この歌を作ってくれたのだから、一生食べていける権利がある Silvia Perez Cruz
長年音楽を聴き続けていると、「こんな素敵な曲を作ってくれたのだから、一生食べていける権利くらいあげたい」と思うことがありますw
一人毎日一円でも良い。その歌を愛するリスナーが毎日1円、月30円程度で払い続ければ、少なくとも食べていけるのでは?と考えることがあります。
例えばD・ボウイの「ライフ・オン・マース」、ビーチボーイズの「駄目な僕」
こんな美しい曲を作ったのだから当然の権利だと思ったりします。
すれっからしになり、歳と共に感性も鈍化するのでしょうか?そこまで打ち震える感動に出くわすのはなかなか稀になります。
そんな中、ここ数年でこの歌くらい震えた歌はありません。
2020年リリースされたシルビアのアルバム「farsa」に収録された歌ですが、映画のために書かれたようで、2018年にはネット上で視聴可能な歌でした。

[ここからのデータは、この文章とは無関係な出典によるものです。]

(* ===== verification/Prelude.v ===== *)
(** * A verification development of the TMS back end's Supabase data layer

    ** The program

    The repository's Python back end has two parts (both under
    [src/back/]):

    - [supabase_config.py]: the class [SupabaseHelper], a stateless facade
      over the Supabase (PostgREST) client [supabase].  Its static methods
      build one query with the client's builder ([table], [select], [eq],
      [ilike], [gte], [lte], [insert], [update], [delete]), execute it and
      post-process [response.data]: [get_all], [get_by_id], [create],
      [update], [delete], [search], [get_by_date_range], [sum_column],
      [get_related_records], [add_related_records],
      [remove_related_records], with the date helpers [format_date] and
      [parse_date], and six convenience wrappers ([get_workers], ...).
    - [route9_supabase.py]: three Flask handlers for the [workers] table,
      [get_workers] (GET), [add_worker] (POST) and [delete_worker]
      (DELETE), each calling [SupabaseHelper] inside a [try] whose
      [except Exception] turns every error into a 500 response.

    The only state is the remote store; the Python code keeps none.  The
    handlers call the helper, the helper calls the store.  Importing
    [supabase_config] runs its lines 8-12, which read [SUPABASE_URL] and
    [SUPABASE_KEY] from the environment and build the shared client with
    [create_client]; [route9_supabase.py] imports it (line 3) and serves
    with [app.run(debug=True)] (lines 88-89).

    ** The files

    - [Prelude] (this file): Python's exceptions as a Rocq type
      [py_exc], the error type [res] and the state-and-error monad [st]
      that threads the store through a handler (the store is returned also
      when an exception is raised: what was written before the raise stays
      written), their notations (scope [py_scope]), the tactics and the
      hint databases [pydb] / [py_simpl] shared by the development.
    - [Config]: the module-level code of [supabase_config.py]: [getenv]
      over the environment, [create_client] with supabase-py's checks,
      and [module_init], the client or the exception of the import.
    - [PyValue]: the Python values the code handles ([None], [bool],
      [int], [float], [str], [date], [datetime], [list], [dict]) as the
      inductive [pyval]; dicts as association lists in insertion order
      with [dict.get] and [items]; truthiness ([bool(x)]); the [+] of
      [sum] with its int, float and bool cases and its [TypeError].
    - [IsoFormat]: [date.isoformat], [datetime.isoformat],
      [datetime.fromisoformat] (the grammar of CPython 3.7 to 3.10),
      [str.replace], and [SupabaseHelper.format_date] / [parse_date].
    - [Like]: PostgreSQL's [ILIKE] pattern matching, used by [search].
    - [Backend]: the query builder of the Supabase client as a query
      record, and the class [Backend] that states what the helper relies on
      of the store ([execute] and its laws).
    - [Store]: an in-memory model of the PostgREST store (tables with a
      schema, rows in insertion order, serial ids, filters, embedding of
      a related table, bulk insert, JSON serialisation of the request
      body) and its [Backend] instance.
    - [Repository]: every method of [SupabaseHelper], over any [Backend].
    - [Handlers]: [request.get_json()] on a request body ([get_json]),
      the three Flask handlers and their HTTP responses.
    - [Server]: the server as a transition system: a [request] per route,
      Flask's dispatch [handle], the stores [reachable] from an empty
      database, and an abstract specification [worker_spec] of the routes.
    - [Lifecycle]: [run], the server answering a sequence of requests,
      [serve], the import of [supabase_config] composed with [app.run],
      and the ids of [workers] along a run.
    - [Service]: the shape of every answer ([response_ok]), shown with
      [returns], a postcondition on the results of a computation.
    - [Cost]: the round trips to the store, counted by instrumenting any
      store [S] as [S * nat] ([counted_backend]), and [costs k m], at most
      [k] of them.

    ** How the files correspond to the code

    - [Repository]: [Section Repository] holds one definition per method
      of [SupabaseHelper] (same names), each a computation in [st S] over
      any [S] with a [Backend] instance: the query is built with
      [Backend.Client], run with [execute], and [response.data] is
      post-processed as in the code ([data_or_empty], [first_or_none],
      [nonempty], [column_sum]).  [create] and [update] share the loop
      [format_data] / [format_item].
    - [Handlers]: [Module Routes] holds [get_workers], [add_worker] (its
      [for] loop is [add_worker_loop], whose [inl] result is the early
      [return] of a 400) and [delete_worker]; [st_try] with
      [server_error] is the [try]/[except Exception] of each handler.
    - [Store]: [store_execute] is the store's answer to one request;
      [store_laws] proves that it satisfies [BackendLaws].  The stores
      [sample_store] and [names_store] are the concrete inputs of the
      witnesses and examples.

    ** What the theorems show (PROJECT.json lists them as C1..C40)

    - Against the interface ([Section Contract], [Section Update] and
      [Section Effects] of [Repository], proved from [BackendLaws] only,
      so for every store that satisfies it): [create] then [get_by_id]
      gives back the record with the data in it, dates as ISO strings
      (C1), and deleting its id restores every table (C12); so does
      [update] (C11), which returns [None] and changes
      nothing on an absent id (C26); [get_all] returns exactly the rows
      matching every filter (C4), whatever their order; [delete] of
      an absent id is [False] and changes nothing (C5), of a present id
      [True] and removes exactly its rows (C13); [sum_column] of no row is
      the float [0.0] (C6), and of integer or NULL cells their int sum
      (C20); [search] is a case-insensitive substring search when the
      term has no [%], [_], [\] or [*] (C14), a search for [_] returns
      every non-empty text (C15), and a [*] in the term, which PostgREST
      reads as [%], is a wildcard: [a*b] finds [a], then [b] (C34);
      [Like.like_correct] shows the executable matcher equal to the
      declarative LIKE semantics [Like.lmatch] on patterns with complete
      escapes, which every pattern [search] sends has;
      [get_by_date_range] on ISO date cells is
      the chronological range (C16), via [date_isoformat_leb] of
      [IsoFormat], and raises [AttributeError] on a non-date bound (C30);
      [remove_related_records] with [{}] empties the junction table (C29).
    - On the store model: [add_related_records] of a row holding a date
      raises [json.dumps]'s [TypeError] for the first one and writes
      nothing (C27); [get_related_records] embeds, for each junction row
      with the given key, the row its foreign key refers to (C32);
      [Store.store_execute_wf]: every request keeps the ids of every
      table unique.
    - ISO dates ([IsoFormat]): [parse_date (format_date d) = d] for every
      valid date (C17), the date part for a datetime (C18), and
      [ValueError] for a well-formed string naming no day (C19).
    - Handlers ([Section Correct] of [Routes]): the batch POST is not
      atomic, earlier inserts persist on a 400 or 500 (C2); a valid batch
      answers 201 with the created records (C7); the 400 and 500 branches
      of POST (C21, C22, C23); DELETE answers 200 with the name and
      removes exactly the rows with that id (C8), 404 on an absent id
      (C9); GET answers 200 with every row (C25).
    - The server ([Server]): every handled request refines the abstract
      specification [worker_spec] (C3); the server always answers, never
      propagating an exception; and, by rule induction on
      [reachable], every worker has a truthy [name] and [number] (C33),
      shown of the abstract steps and carried to the stores through the
      refinement lemmas.  The other inductions on [reachable] rest on
      [preserves]: a handler keeps every property that each query it
      sends keeps ([Server.route_query]), shown once by the tactic
      [solve_preserves] and the hint database [preserve].
      A [POST] keeps the rows and appends at most one per item (C39).
      Bodies are given as Flask receives them ([req_body]): one that
      does not parse, or is not JSON, is answered [500], not [400] (C37).
    - [Service]: every answer has the shape of the HTTP surface of the
      specification: [200]/[201] with records or a message, [400]/[404]/
      [500] with [{'error': <str>}] (C38).
    - [Lifecycle] and [Config]: with [SUPABASE_URL] unset the import
      raises and the server never starts (C35); with an [https] URL and an
      accepted key the client is built on them (C36); every row of
      [workers] keeps an integer [id] that its sequence has given out,
      at least [0] and below the sequence's next value, along any run
      (C10, the invariant [workers_ids]: it holds because no route sends
      an [id], [Server.route_query]); so from every reachable store a
      [POST] of valid items answers [201] with every item created, no
      insert failing (C31), and the [DELETE]s of the ids the table holds
      empty it (C40, liveness).
    - [Cost]: termination with a bound on the work: every request is
      answered after at most 1 (GET), 2 (DELETE) or one per item (POST)
      round trips to the store, and every method of [SupabaseHelper]
      makes at most one (C24), as section 5 of the specification says.
    - The [bigint] [id] ([Backend.in_bigint]): Flask's [<int:id>] accepts
      any number of digits, and a [DELETE] of an id above [2^63 - 1] is
      answered [500] with [str] of the client's [APIError], the [repr] of
      PostgREST's error dict for PostgreSQL's error 22003, not [404]
      (C28); the
      theorems about [get_by_id], [delete] and [update] of an id assume
      it fits ([in_bigint i = true]), as the store rejects it otherwise.

    ** Modelling choices, bounds and what is not modelled

    - Python [int] is [Z] (unbounded, as in Python); [float] is Rocq's
      primitive binary64 [float]; [int] to [float] conversion rounds to
      nearest and raises [OverflowError] beyond the largest double.
    - No fuel is needed: every function is structurally recursive, so
      each one terminates and the theorems about results are total.
    - [str] of a float, list or dict (only the message of
      [delete_worker] can print one) is the section variable
      [str_other] of [Routes]: its [repr] is not modelled.
    - Library code is translated from its source: [datetime.fromisoformat]
      from CPython 3.7-3.10's C implementation, [LIKE] from PostgreSQL's
      [like_match.c]; neither is under src/, so only the matcher, which
      stands for the store's [ILIKE], is in the map (as spec_modelled).
    - The remote store is not code of this repository: [Backend] and
      [Store] model it from the spec and from PostgREST's documented
      behaviour (marked spec_modelled in the map).  Column types are not
      modelled: a cell holds the JSON value that was written.  The client
      sends a filter's value as the text [str(value)] ([Backend.sql_text]),
      which a text cell is compared with; PostgREST reads [*] in an
      [ilike] value as [%] ([Like.pgrst_like_pattern]).  A rejected
      request raises postgrest's [APIError] with PostgREST's [code],
      [details], [hint] and [message]; [str] of it, which the handlers
      answer with, is the [repr] of that dict ([exc_message]).
    - Texts are byte strings ([string]); [ILIKE] folds ASCII case only,
      and [_] matches one byte: the theorems about [search] speak of
      ASCII case, which is exact for ASCII texts.
    - Rows come back in insertion order, and updated rows stay in
      place; PostgreSQL promises no order without [ORDER BY], so the
      theorems that list rows in table order (C4, C7, C14, C25, C34)
      hold of a store that keeps that order.  A [DELETE] without filter
      removes every row, as the specification's empty filter narrows
      nothing (C29); a database with [pg-safeupdate] loaded refuses it.
    - A rejected insert writes no row, but keeps the [id] sequence
      values drawn for the rows formed before it failed, as [nextval]
      is never rolled back ([Store.insert_failed]).
    - Library behaviour fixed by version: [request.get_json] is Flask's
      and werkzeug's from 2.3 on (before 2.1 a body with another
      [Content-Type] gave [None], hence a 400); the JSON decoder's message
      is taken as given ([MalformedJson err]).  [create_client]'s key check
      changed between supabase-py releases, so it is the parameter
      [key_ok] of [Config], and every theorem holds for all of them.
    - Not modelled: the client's network setup; Flask's [<int:id>]
      converter, which only accepts non-negative ids ([request] allows any
      [Z]; the liveness theorem only sends non-negative ones); the JSON
      encoding of responses ([jsonify] is the identity on the model's JSON
      values); [back.app] (not under src/) and the unused [CORS] import;
      PostgreSQL's column types other than the [bigint] [id] (its range
      is checked on filters and on inserts, and its sequence stops at
      [2^63 - 1]; a text compared with [id] is decided per row, where
      PostgreSQL would reject it); and concurrency: the
      spec defines none, and the server is modelled as answering one
      request at a time.
*)

From stdpp Require Export base list gmap strings.
From Stdlib Require Export ZArith Lia.
From Stdlib Require Import Ascii.

Declare Scope py_scope.
Delimit Scope py_scope with py.
Open Scope py_scope.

映画の挿入歌か主題歌になった歌で、PVには映画のシーンが幾つか挿入されています。
しかし映画の挿入歌としては失格かもしれません。これだけ存在感があり、聴く者を惹きつけてしまうのは映画音楽としてはダメなんじゃないでしょうかw
ここまで歌声と共に震えw、様々なイメージや感情を沸き立たせる歌は珍しい。
古風なメロディの集積のようでありながら、アグレッシヴな演出もあり、シアトリカルな歌に仕上がっているのもシルビアのアーティスト性故でしょう。
わずか2分程度の短い歌ですが、シルビアのアーティスト性や世界観が詰まった代表作の一つと言いたい一曲です。

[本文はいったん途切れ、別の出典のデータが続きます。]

(** [parse_isoformat_time(dtstr, dtlen, ...)]: [None] for a negative
    result; otherwise the time, and the UTC offset in microseconds when a
    time zone was given. *)
Definition parse_isoformat_time (b : list ascii) (p len : nat) : option (time4 * option Z) :=
  let p_end := (p + len)%nat in
  let tzpos := find_tz (length b) b p p_end in
  match parse_hh_mm_ss_ff b p tzpos with
  | None => None
  | Some (_, t) =>
      if (tzpos =? p_end)%nat then Some (t, None) else
      let sign := if Ascii.eqb (char_at b tzpos) "-" then -1 else 1 in
      match parse_hh_mm_ss_ff b (S tzpos) p_end with
      | Some (false, (th, tm, ts, tus)) =>
          Some (t, Some (sign * ((th * 3600 + tm * 60 + ts) * 1000000 + tus)))
      | _ => None
      end
  end.

(** The position of the time after the separator at index 10: one byte,
    or the length of the UTF-8 sequence a non-ASCII lead byte starts. *)
Definition time_start (b : list ascii) : nat :=
  let c := Z.of_nat (nat_of_ascii (char_at b 10)) in
  if c <? 128 then 11
  else if Z.land c 240 =? 224 then 13
  else if Z.land c 240 =? 240 then 14
  else 12.

Definition z_to_dec (z : Z) : string := NilZero.string_of_int (Z.to_int z).

(** [new_datetime]'s argument checks ([check_date_args],
    [check_time_args]), in their order. *)
Definition new_datetime (y m d h mi s us : Z) : res datetime :=
  if negb ((1 <=? y) && (y <=? 9999)) then Err (ValueError ("year " ++ z_to_dec y ++ " is out of range")%string)
  else if negb ((1 <=? m) && (m <=? 12)) then Err (ValueError "month must be in 1..12")
  else if negb ((1 <=? d) && (d <=? days_in_month y m)) then Err (ValueError "day is out of range for month")
  else if negb ((0 <=? h) && (h <=? 23)) then Err (ValueError "hour must be in 0..23")
  else if negb ((0 <=? mi) && (mi <=? 59)) then Err (ValueError "minute must be in 0..59")
  else if negb ((0 <=? s) && (s <=? 59)) then Err (ValueError "second must be in 0..59")
  else if negb ((0 <=? us) && (us <=? 999999)) then Err (ValueError "microsecond must be in 0..999999")
  else Ok (mkDateTime (mkDate y m d) h mi s us).

(** [new_timezone]: the offset must be strictly within a day. *)
Definition check_tz_offset (off : Z) : res unit :=
  if (- 86400000000 <? off) && (off <? 86400000000) then Ok tt
  else Err (ValueError "offset must be a timedelta strictly between -timedelta(hours=24) and timedelta(hours=24).").

Definition invalid_isoformat (s : string) : py_exc :=
  ValueError ("Invalid isoformat string: '" ++ s ++ "'")%string.

(** [datetime.fromisoformat(s)]: the datetime, and its UTC offset in
    microseconds when the string has one. *)
Definition datetime_fromisoformat (s : string) : res (datetime * option Z) :=
  let b := String.list_ascii_of_string s in
  let len := length b in
  match parse_isoformat_date b with
  | None => Err (invalid_isoformat s)
  | Some (y, m, d) =>
      let time :=
        if (10 <? len)%nat then
          let p := time_start b in parse_isoformat_time b p (len - p)
        else Some ((0, 0, 0, 0), None) in
      match time with
      | None => Err (invalid_isoformat s)
      | Some ((h, mi, se, us), tz) =>
          let? _ := match tz with Some off => check_tz_offset off | None => Ok tt end in
          let? dt := new_datetime y m d h mi se us in
          Ok (dt, tz)
      end
  end.

(** [SupabaseHelper.parse_date]: a string is parsed and its date part
    returned; every other value is returned unchanged. *)
Definition parse_date (v : pyval) : res pyval :=
  match v with
  | PStr s =>
      let? r := datetime_fromisoformat (replace_char "Z" "+00:00" s) in
      Ok (PDate (dt_date (fst r)))
  | _ => Ok v
  end.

こだわりつづけることのアーティスト性 イーファ・オドノヴァン「ネブラスカ」
イーファ・オドノヴァンの傑作2nd「マジックアワー」にはデラックスエディションがあって(結構入手困難)、そこにスプリングスティーンの「ネブラスカ」のカバーが収録されています。

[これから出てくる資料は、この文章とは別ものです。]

(* ===== verification/Backend.v ===== *)
(** * The store interface: queries, filters and the [Backend] class

    [SupabaseHelper] builds every request with the Supabase client's
    query builder, [supabase.table(name)] followed by one of [select],
    [insert], [update], [delete] and zero or more filters [eq], [ilike],
    [gte], [lte], and runs it with [execute()], whose [response.data] is
    the list of rows the store returns.  The builder is modelled as the
    record [query] built by the functions of [Module Client]; the store
    as any type with an instance of [Backend] (the operations) and
    [BackendLaws] (what [SupabaseHelper] may rely on).  The laws are an
    abstract specification of a table store: each table is a list of rows
    in insertion order, a select returns the rows that pass every filter,
    a delete removes exactly them, an insert appends one row with a fresh
    [id].  [Store] implements it.

    Filter values are compared with the JSON value the store holds as SQL
    compares them: strings with strings, numbers numerically, booleans
    with booleans, and a text cell with [str] of the argument, the text
    the client sends ([sql_text]); a NULL cell satisfies no comparison.  The one column type modelled is the [bigint] of [id]:
    a filter comparing [id] with an integer outside its range fails the
    request before any row is read ([filter_check], [law_id_range]).
    Other comparisons between values of unrelated types are decided per
    row (PostgreSQL rejects some of them when it parses the query). *)

From Stdlib Require Import Ascii DecimalString Floats Permutation Morphisms.
From S2P Require Import Prelude PyValue IsoFormat Like.

Open Scope string_scope.
Open Scope list_scope.
Open Scope Z_scope.

(** ** Queries *)

(** The argument of [select]: ['*'], one column, or a related table
    embedded with ["table(*)"]. *)
Inductive selector :=
| SelStar
| SelCol (c : string)
| SelEmbed (t : string).

Inductive filter :=
| FilterEq (c : string) (v : pyval)
| FilterILike (c : string) (pat : string)
| FilterGte (c : string) (v : pyval)
| FilterLte (c : string) (v : pyval).

Inductive action :=
| ASelect (sel : selector)
| AInsert (body : pyval)
| AUpdate (body : dict)
| ADelete.

Record query := mkQuery { q_table : string; q_action : action; q_filters : list filter }.

Definition filter_column (f : filter) : string :=
  match f with FilterEq c _ | FilterILike c _ | FilterGte c _ | FilterLte c _ => c end.

(** How PostgREST reads a [select] string. *)
Definition parse_select (s : string) : selector :=
  if String.eqb s "*" then SelStar
  else
    let n := String.length s in
    if (3 <=? n)%nat && String.eqb (String.substring (n - 3) 3 s) "(*)"
    then SelEmbed (String.substring 0 (n - 3) s)
    else SelCol s.

(** ** The client's query builder *)

Module Client.
(** [supabase.table(name)] *)
Definition table (name : string) : string := name.
(** [.select(columns)], [.insert(json)], [.update(json)], [.delete()] *)
Definition select (t : string) (cols : string) : query := mkQuery t (ASelect (parse_select cols)) [].
Definition insert (t : string) (body : pyval) : query := mkQuery t (AInsert body) [].
Definition update (t : string) (body : dict) : query := mkQuery t (AUpdate body) [].
Definition delete (t : string) : query := mkQuery t ADelete [].
(** [.eq(column, value)] and the other filters append to the query. *)
Definition add_filter (q : query) (f : filter) : query :=
  mkQuery (q_table q) (q_action q) (q_filters q ++ [f]).
Definition eq (q : query) (c : string) (v : pyval) : query := add_filter q (FilterEq c v).
Definition ilike (q : query) (c : string) (pat : string) : query := add_filter q (FilterILike c pat).
Definition gte (q : query) (c : string) (v : pyval) : query := add_filter q (FilterGte c v).
Definition lte (q : query) (c : string) (v : pyval) : query := add_filter q (FilterLte c v).
End Client.

(** ** Filter semantics *)

(** The text of a filter argument: postgrest-py writes the filter as
    [f"{operator}.{value}"], so the store receives [str(value)] ([None]
    as the text ["None"], a [datetime] with a space before the time), and
    a text cell is compared with that text.  [str] of a float, list or
    dict is not modelled ([None] here). *)
Definition sql_text (v : pyval) : option string :=
  match v with
  | PNone => Some "None"
  | PBool b => Some (if b then "True" else "False")
  | PInt z => Some (z_to_dec z)
  | PStr s => Some s
  | PDate d => Some (date_isoformat d)
  | PDateTime dt => Some (datetime_str dt)
  | _ => None
  end.

Definition float_of_Z (z : Z) : float :=
  match int_to_float z with Ok f => f | Err _ => PrimFloat.infinity end.

Definition float_cmp (c : float_comparison) : comparison :=
  match c with FEq => Eq | FLt => Lt | FGt => Gt | FNotComparable => Gt end.

(** SQL's comparison of a non-NULL cell with an argument: [None] when
    the two values are of unrelated types. *)
Definition sql_compare (cell v : pyval) : option comparison :=
  match cell, v with
  | PInt x, PInt y => Some (Z.compare x y)
  | PInt x, PFloat g => Some (float_cmp (PrimFloat.compare (float_of_Z x) g))
  | PFloat f, PInt y => Some (float_cmp (PrimFloat.compare f (float_of_Z y)))
  | PFloat f, PFloat g => Some (float_cmp (PrimFloat.compare f g))
  | PBool a, PBool b => Some (Bool.compare a b)
  | PStr s, _ => match sql_text v with Some t => Some (String.compare s t) | None => None end
  | _, _ => None
  end.

(** [cell = v]: NULL is equal to nothing. *)
Definition sql_eq (cell v : pyval) : bool :=
  match cell with
  | PNone => false
  | _ => match sql_compare cell v with Some Eq => true | _ => false end
  end.

Definition missing_column (c : string) : py_exc :=
  APIError "42703" None None ("column " ++ c ++ " does not exist").

Definition incomparable (cell v : pyval) : py_exc :=
  APIError "42883" None
    (Some "No operator matches the given name and argument types. You might need to add explicit type casts.")
    ("operator does not exist: " ++ type_name cell ++ " and " ++ type_name v).

Definition column_value (r : dict) (c : string) : res pyval :=
  match dict_lookup r c with Some v => Ok v | None => Err (missing_column c) end.

(** An ordering filter: NULL cells fail it, unrelated types raise. *)
Definition eval_order (cell v : pyval) (ok : comparison -> bool) : res bool :=
  match cell with
  | PNone => Ok false
  | _ => match sql_compare cell v with
         | Some c => Ok (ok c)
         | None => Err (incomparable cell v)
         end
  end.

(** Whether a row passes one filter. *)
Definition eval_filter (f : filter) (r : dict) : res bool :=
  match f with
  | FilterEq c v => let? cell := column_value r c in Ok (sql_eq cell v)
  | FilterILike c pat =>
      let? cell := column_value r c in
      match cell with
      | PNone => Ok false
      | PStr s => ilike s (pgrst_like_pattern pat)
      | _ => Err (incomparable cell (PStr pat))
      end
  | FilterGte c v =>
      let? cell := column_value r c in
      eval_order cell v (fun o => match o with Lt => false | _ => true end)
  | FilterLte c v =>
      let? cell := column_value r c in
      eval_order cell v (fun o => match o with Gt => false | _ => true end)
  end.

(** The conjunction of the filters ([WHERE f1 AND f2 AND ...]); every
    filter is evaluated, and the first error is raised. *)
Fixpoint all_filters (fs : list filter) (r : dict) : res bool :=
  match fs with
  | [] => Ok true
  | f :: fs' => let? b := eval_filter f r in let? b' := all_filters fs' r in Ok (b && b')
  end.

(** The rows of a table that pass the filters, in table order. *)
Fixpoint filter_rows (fs : list filter) (rows : list dict) : res (list dict) :=
  match rows with
  | [] => Ok []
  | r :: rs =>
      let? b := all_filters fs r in
      let? rs' := filter_rows fs rs in
      Ok (if b then r :: rs' else rs')
  end.

(** The rows that pass the filters and those that do not. *)
Fixpoint partition_rows (fs : list filter) (rows : list dict) : res (list dict * list dict) :=
  match rows with
  | [] => Ok ([], [])
  | r :: rs =>
      let? b := all_filters fs r in
      let? p := partition_rows fs rs in
      Ok (if b then (r :: fst p, snd p) else (fst p, r :: snd p))
  end.

(** [select(c)]: the row reduced to the one column. *)
Definition project_col (c : string) (r : dict) : dict := [(c, dict_get r c)].

(** [update(json)] on one row: each key of the body is set, in order. *)
Definition apply_update (d : dict) (r : dict) : dict :=
  fold_left (fun acc kv => dict_set acc (fst kv) (snd kv)) d r.

(** The rows of a table after [update(d)] with the filters. *)
Fixpoint updated_rows (fs : list filter) (d : dict) (rows : list dict) : res (list dict) :=
  match rows with
  | [] => Ok []
  | r :: rs =>
      let? b := all_filters fs r in
      let? rs' := updated_rows fs d rs in
      Ok ((if b then apply_update d r else r) :: rs')
  end.

(** The error for a request on a table that does not exist. *)
Definition no_table (t : string) : py_exc :=
  APIError "42P01" None None ("relation public." ++ t ++ " does not exist").

(** PostgreSQL's [bigint], the type of the [id] column (the primary key
    every table of the application has); the only column type modelled. *)
Definition bigint_max : Z := 2 ^ 63 - 1.
Definition in_bigint (z : Z) : bool := (- 2 ^ 63 <=? z) && (z <=? bigint_max).

(** A double quote, for the messages that quote a value. *)
Definition dquote : string := String.String "034"%char EmptyString.

Definition out_of_range (z : Z) : py_exc :=
  APIError "22003" None None ("value " ++ dquote ++ z_to_dec z ++ dquote ++ " is out of range for type bigint").

(** The integer a filter compares the [id] column with, if it is one. *)
Definition id_operand (f : filter) : option Z :=
  match f with
  | FilterEq c (PInt z) | FilterGte c (PInt z) | FilterLte c (PInt z) =>
      if String.eqb c "id" then Some z else None
  | _ => None
  end.

(** PostgreSQL resolves the column of a filter and reads its constant as
    the column's type when it plans the query: an unknown column, or an
    integer compared with [id] that no [bigint] holds, fails the request
    before any row is read. *)
Definition filter_check (cols : list string) (f : filter) : res unit :=
  if negb (bool_decide (filter_column f ∈ cols)) then Err (missing_column (filter_column f))
  else match id_operand f with
       | Some z => if in_bigint z then Ok tt else Err (out_of_range z)
       | None => Ok tt
       end.

(** An equality item [(column, value)] whose value the column can hold:
    an integer for [id] is a [bigint]. *)
Definition fits_column (kv : string * pyval) : bool :=
  match snd kv with PInt z => negb (String.eqb (fst kv) "id") || in_bigint z | _ => true end.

世間的には「ボーン・イン・ザ・USA」の大ヒット後の超激渋アルバムとして、「ザ・リバー」と並んで黒歴史のように見られていますが、ここにこそボスの本質があると言っても過言ではありません。
その「ネブラスカ」に執拗にこだわっているのがイーファです。
ボーナスディスクでのカバーはありがちですが、どうやらアルバム丸ごとカヴァーをしてバンドキャンプに公開しているという話で、その思い入れの強さに俄然興味が湧きます。
新作でのJ・ヘンリーとのタッグも明らかに成功ですし、これからの活躍が楽しみです。
「ネブラスカ」の画像があったので記録として。
素晴らしいカヴァーです。
多分、パフォーマー寄りの人 Mitsuki ”Laurel Hell”
ついにMitsukiの新作がリリース。
フジロックのステージを観て、あ、この人はパフォーマーだと直感しました。
日本の体操着のようなシンプルな衣装でヘタウマなパフォーマンスをしながら歌うMitsukiの姿はルードでありながら、妙にエロく、ライヴでありながパフォーマンスの色が濃いものでした。
デイヴィット・バーンやアドリアーナ・カルカニョット、P・ゲイブリエルのような、演奏だけでは済まさない何かがステージにはありました。
これは新作が待ち遠しいなと思っていたら、突然活動休止宣言。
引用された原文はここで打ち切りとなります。